Nas redes com grande componente de eólicas e solares também têm de existir equipamentos que compensem “disparos” ou instabilidades. Devido à juventude destas redes ainda não se apurou inteiramente como obviar os apagões, mas sabe-se que baterias, bombagem e geradores e compensadores síncronos são necessários. O que se sabe, e vários técnicos têm alertado para o problema, é que as empresas têm evitado os investimentos, talvez considerando que a probabilidade de um apagão geral ou parcial é muito pequena. Agora, as energias eólica e solar não podem ser culpadas dessa falta de investimento.

Por outro lado, afirma que são necessárias «centenas de biliões para descarbonizar».

Ora esquece o que foi referido atrás que as centrais velhas têm de ser encerradas, que o custo de 1.000 MW nuclear novo custa entre 12 e 20 mil milhões de euros, o solar 758 milhões de dólares (valor médio mundial) e o eólico terrestre 1.160 milhões (valor médio mundial), 1583 na Europa. Além disso, o custo total do kWh nuclear novo é 2 a 3 vezes maior do que a média das renováveis (a solar está a produzir na Península Ibérica a um custo cada vez mais baixo).

Outro disparate é defender que a interligação internacional pode provocar apagões. No caso presente isso aconteceu, mas quantos apagões foram evitados pela interligação? Esta, além de permitir as trocas de energia quando é economicamente conveniente, com vantagens de ambas as partes, permite uma rede socorrer outra quando nesta houver uma situação de insuficiência de produção face ao consumo. Aconteceu muitas vezes entre Portugal e Espanha e entre outros países. Recordar o caso referido atrás das centrais nucleares francesas.

Muitos apagões verificados noutros países, nomeadamente nos EUA, resultaram de existirem redes isoladas.

Por isso, é necessária uma interligação cada vez maior na União Europeia, havendo dificuldades entre Espanha e França, porque este país receia a concorrência da energia mais barata produzida na Península Ibérica pelas renováveis.

Finalmente, será importante recordar apagões em Portugal e noutros países quando ainda não havia centrais eólicas e solares:

Em Portugal:

1) Em 1985, um apagão que teve origem numa central termoeléctrica, seguido de disparo da interligação com Espanha, quando não havia energia eólica ou solar.

2) Em 2000, o curto-circuito provocado por uma cegonha numa linha,

seguido da falha de um equipamento numa sub-estação; muito pouca energia eólica ou solar; apenas atingiu o Sul do país.

3) Em 2021, provocado pelo choque de um hidroavião com uma linha em França; transmitiu-se a parte da rede portuguesa.

Nos EUA:

1) Em 1965, EUA e Canadá, quando não havia energia eólica ou solar.

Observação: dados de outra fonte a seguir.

(** * RSU Gabon mobile surveyor: scoring services and offline synchronisation

    Shallow embedding of
    - the five-dimension scoring service ("SCORING SERVICE COMPLET",
      class ScoringService with WEIGHTS / THRESHOLDS),
    - the four-dimension scoring service backed by the Django API
      (class ScoringService with DEFAULT_WEIGHTING_PROFILE / RISK_THRESHOLDS),
    - the useOffline hook (src/hooks/useOffline.js),
    - the queue drain of the sync service.

    Conventions.  A JavaScript number is an exact rational ([Q]); the
    binary64 rounding of each arithmetic operation is not modelled.  Count
    fields that the source reads through [parseInt] are integers ([Z]).  A
    field that may be absent is an [option]; a field only tested for
    truthiness is a [bool].  Strings are byte strings, and case conversion
    acts on the ASCII letters.  A function that can throw returns a
    [Result]. *)

From Stdlib Require Import ZArith QArith Qround Lia Lqa Bool List.
From Stdlib Require Import Ascii String.
From stdpp Require Import base option list strings gmap.

Local Open Scope Z_scope.

(** ** JavaScript helpers *)

Module JS.

(** Values thrown by the code under study. *)
Inductive JSError : Type :=
| ReferenceError (identifier : string)
| Error (message : string).

Inductive Result (A : Type) : Type :=
| Ok (value : A)
| Throw (error : JSError).
Arguments Ok {A} value.
Arguments Throw {A} error.

Definition bind {A B : Type} (r : Result A) (k : A -> Result B) : Result B :=
  match r with
  | Ok v => k v
  | Throw e => Throw e
  end.

(** [try { body } catch (error) { handler(error) }] *)
Definition try_catch {A : Type} (body : Result A) (handler : JSError -> Result A)
  : Result A :=
  match body with
  | Ok v => Ok v
  | Throw e => handler e
  end.

Definition returns {A : Type} (r : Result A) : Prop := exists v, r = Ok v.

(** *** Strings *)

Definition lower_ascii (c : ascii) : ascii :=
  let n := nat_of_ascii c in
  if (Nat.leb 65 n && Nat.leb n 90)%bool then ascii_of_nat (n + 32) else c.

Definition upper_ascii (c : ascii) : ascii :=
  let n := nat_of_ascii c in
  if (Nat.leb 97 n && Nat.leb n 122)%bool then ascii_of_nat (n - 32) else c.

Fixpoint map_string (f : ascii -> ascii) (s : string) : string :=
  match s with
  | EmptyString => EmptyString
  | String c rest => String (f c) (map_string f rest)
  end.

Definition toLowerCase : string -> string := map_string lower_ascii.
Definition toUpperCase : string -> string := map_string upper_ascii.

(** [haystack.includes(needle)] *)
Fixpoint includes (haystack needle : string) : bool :=
  if String.prefix needle haystack then true
  else match haystack with
       | EmptyString => false
       | String _ rest => includes rest needle
       end.

(** [field?.toLowerCase() || ''] *)
Definition lowered_or_empty (field : option string) : string :=
  match field with
  | Some s => toLowerCase s
  | None => EmptyString
  end.

(** [field?.includes(needle)], used as a condition: [undefined] is falsy. *)
Definition opt_includes (field : option string) (needle : string) : bool :=
  match field with
  | Some s => includes s needle
  | None => false
  end.

(** [field === literal] *)
Definition str_is (field : option string) (literal : string) : bool :=
  match field with
  | Some s => String.eqb s literal
  | None => false
  end.

(** *** Numbers *)

Definition Qltb (x y : Q) : bool := negb (Qle_bool y x).
Definition Qgeb (x y : Q) : bool := Qle_bool y x.

(** [x || d] on a numeric field: [undefined], [null] and [0] are falsy. *)
Definition num_or (field : option Q) (d : Q) : Q :=
  match field with
  | Some x => if Qeq_bool x 0 then d else x
  | None => d
  end.

Definition int_or (field : option Z) (d : Z) : Z :=
  match field with
  | Some x => if Z.eqb x 0 then d else x
  | None => d
  end.
Lemma firstOccurrences_elem {A} `{EqDecision A} (l : list A) :
  forall seen x, x ∈ firstOccurrences seen l <-> x ∈ l /\ x ∉ seen.
Proof.
  induction l as [|y rest IH]; intros seen x; simpl.
  - rewrite elem_of_nil. tauto.
  - destruct (decide (y ∈ seen)) as [Hin|Hnin].
    + rewrite bool_decide_eq_true_2 by exact Hin.
      rewrite IH, elem_of_cons. split.
      * tauto.
      * intros [[->|Hx] Hn]; [contradiction | tauto].
    + rewrite bool_decide_eq_false_2 by exact Hnin.
      rewrite elem_of_cons, IH, !elem_of_cons.
      destruct (decide (x = y)) as [->|Hne]; tauto.
Qed.

Lemma firstOccurrences_NoDup {A} `{EqDecision A} (l : list A) :
  forall seen, NoDup (firstOccurrences seen l).
Proof.
  induction l as [|y rest IH]; intros seen; simpl.
  - constructor.
  - destruct (bool_decide (y ∈ seen)); [apply IH|].
    constructor; [|apply IH].
    rewrite firstOccurrences_elem, elem_of_cons. tauto.
Qed.

Lemma columnsOf_elem t n pairs : n ∈ columnsOf t pairs <-> (t, n) ∈ pairs.
Proof.
  unfold columnsOf. rewrite list_elem_of_fmap. split.
  - intros ([t' n'] & -> & Hin). apply list_elem_of_filter in Hin as [Ht Hin].
    simpl in Ht. subst t'. exact Hin.
  - intros Hin. exists (t, n). split; [reflexivity|].
    apply list_elem_of_filter. split; [reflexivity | exact Hin].
Qed.

Lemma columnsOf_NoDup t pairs : NoDup pairs -> NoDup (columnsOf t pairs).
Proof.
  induction 1 as [|[t' n] rest Hnin Hnd IH].
  - constructor.
  - destruct (decide (t' = t)) as [->|Hne].
    + rewrite columnsOf_cons_eq. constructor; [|exact IH].
      rewrite columnsOf_elem. exact Hnin.
    + rewrite columnsOf_cons_ne by exact Hne. exact IH.
Qed.
Lemma index_of_inj items idx k1 k2 i :
  index_of items idx -> idx !! k1 = Some i -> idx !! k2 = Some i -> k1 = k2.
Proof.
  intros Hidx (it1 & Hi1 & [H1 _]%indexed_key_Some)%(index_of_Some _ _ _ _ Hidx)
    (it2 & Hi2 & [H2 _]%indexed_key_Some)%(index_of_Some _ _ _ _ Hidx).
  congruence.
Qed.

End Indexing.

Section Matching.
Import PyStr Extract Correlation.

Implicit Types (k : Key) (item : Item) (items : list Item)
  (idx : gmap Key nat) (groups : list (Key * list SocrataRecord)).

Lemma merge_no_records item : merge_socrata_into_item item [] = item.
Proof. reflexivity. Qed.

(** The matching loop changes the item a group is indexed to and no
    other; the keys it sets aside are those without an index entry. *)
Lemma match_groups_spec groups idx items (um : list Key) items' um' :
  NoDup groups.*1 ->
  (forall k1 k2 i, idx !! k1 = Some i -> idx !! k2 = Some i -> k1 = k2) ->
  match_groups groups idx items um = (items', um') ->
  um' = um ++ filter (fun k => idx !! k = None) groups.*1
  ∧ forall i,
      (forall k rs, (k, rs) ∈ groups -> idx !! k = Some i ->
         items' !! i = (fun item => merge_socrata_into_item item rs) <$> items !! i)
      ∧ ((forall k rs, (k, rs) ∈ groups -> idx !! k ≠ Some i) ->
         items' !! i = items !! i).
Proof.
  intros Hnd Hinj. revert items um.
  induction groups as [|[key records] groups IH]; intros items um;
    cbn [match_groups].
  - intros [= <- <-]. split; [by rewrite app_nil_r|].
    intros i. split; [|done]. by intros k rs ?%elem_of_nil.
  - rewrite fmap_cons in Hnd. cbn [fst] in Hnd.
    apply NoDup_cons in Hnd as [Hkey Hnd].
    assert (forall k rs, (k, rs) ∈ groups -> k ≠ key) as Hfresh.
    { intros k rs Hin ->. apply Hkey. apply list_elem_of_fmap. by exists (key, rs). }
    rewrite fmap_cons. cbn [fst].
    destruct (idx !! key) as [pos|] eqn:Hpos.
    + intros Hrun. destruct (IH Hnd _ _ Hrun) as [-> Hitems].
      split.
      { rewrite filter_cons, decide_False; [done|]. by rewrite Hpos. }
      intros i. destruct (Hitems i) as [Hhit Hmiss]. split.
      * intros k rs [Heq|Hin]%elem_of_cons Hk.
        -- injection Heq as -> ->. assert (i = pos) as -> by congruence.
           rewrite Hmiss; [apply list_lookup_alter_eq|].
           intros k' rs' Hin' Hk'. apply (Hfresh k' rs' Hin'). by eapply Hinj.
        -- rewrite (Hhit k rs Hin Hk). rewrite list_lookup_alter_ne; [done|].
           intros ->. apply (Hfresh k rs Hin). by eapply Hinj.
      * intros Hnone. rewrite Hmiss.
        -- rewrite list_lookup_alter_ne; [done|]. intros ->.
           apply (Hnone key records); [by left|done].
        -- intros k rs Hin. apply (Hnone k rs). by right.
    + intros Hrun. destruct (IH Hnd _ _ Hrun) as [-> Hitems].
      split.
      { rewrite filter_cons, decide_True by done. by rewrite <- app_assoc. }
      intros i. destruct (Hitems i) as [Hhit Hmiss]. split.
      * intros k rs [Heq|Hin]%elem_of_cons Hk; [|by eapply Hhit].
        injection Heq as -> ->. congruence.
      * intros Hnone. apply Hmiss. intros k rs Hin. apply (Hnone k rs). by right.
Qed.
(** RESET: the two [for ... in] loops visit the keys the objects have when
    the loop starts (no key is added or removed meanwhile) and read each
    value when its turn comes. *)
Definition RESET : M unit :=
  s <- get ;;
  for_each (canvasMorphs s) (fun '(_, mapref) =>
    s <- get ;;
    for_each (obj_keys (default [] (maps s !! mapref))) (fun resource =>
      s <- get ;;
      destroyMorph (entry mapref resource s))) ;;;
  modify (set_canvas None) ;;;
  modify (set_canvasMorphs []) ;;;
  modify (set_currentMorphs None) ;;;
  modify (set_stackLen 0).

(** *** Creating and destroying morphs *)

(** [new Float32Array(a)] keeps the elements (their rounding to single
    precision is not modelled). *)
Definition createTypedArrays (data : TargetData) : TargetData :=
  {| positions := positions data; normals := normals data;
     uv := uv data; uv2 := uv2 data |}.

Definition createTypedMorph (data : MorphData) : MorphData :=
  {| d_keys := d_keys data; d_targets := map createTypedArrays (d_targets data) |}.

Definition set_vertexBuf (b : nat) (t : Target) : Target :=
  {| vertexBuf := Some b; normalBuf := normalBuf t; uvBuf := uvBuf t; uvBuf2 := uvBuf2 t |}.
Definition set_normalBuf (b : nat) (t : Target) : Target :=
  {| vertexBuf := vertexBuf t; normalBuf := Some b; uvBuf := uvBuf t; uvBuf2 := uvBuf2 t |}.
Definition set_uvBuf (b : nat) (t : Target) : Target :=
  {| vertexBuf := vertexBuf t; normalBuf := normalBuf t; uvBuf := Some b; uvBuf2 := uvBuf2 t |}.
Definition set_uvBuf2 (b : nat) (t : Target) : Target :=
  {| vertexBuf := vertexBuf t; normalBuf := normalBuf t; uvBuf := uvBuf t; uvBuf2 := Some b |}.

2) Em 13 e 14 de Junho de 1977, em Nova Iorque, quando não havia energia eólica ou solar.

3) Em 14 de Agosto de 2003, de Nova Iorque até Chicago e partes do Canadá, quando suponho que não havia eólica ou solar.

No Brasil: muito frequente, sem que houvesse eólica ou solar.

Etc.Etc.

(Nota: o autor deste texto, reformado, foi técnico da EDP e da REN no domínio do planeamento de novos centros produtores, tendo algum conhecimento da complexa problemática das redes eléctricas. Para escrever o presente texto consultou alguns dos ex-colegas daquelas empresas especialistas em análise e exploração de redes).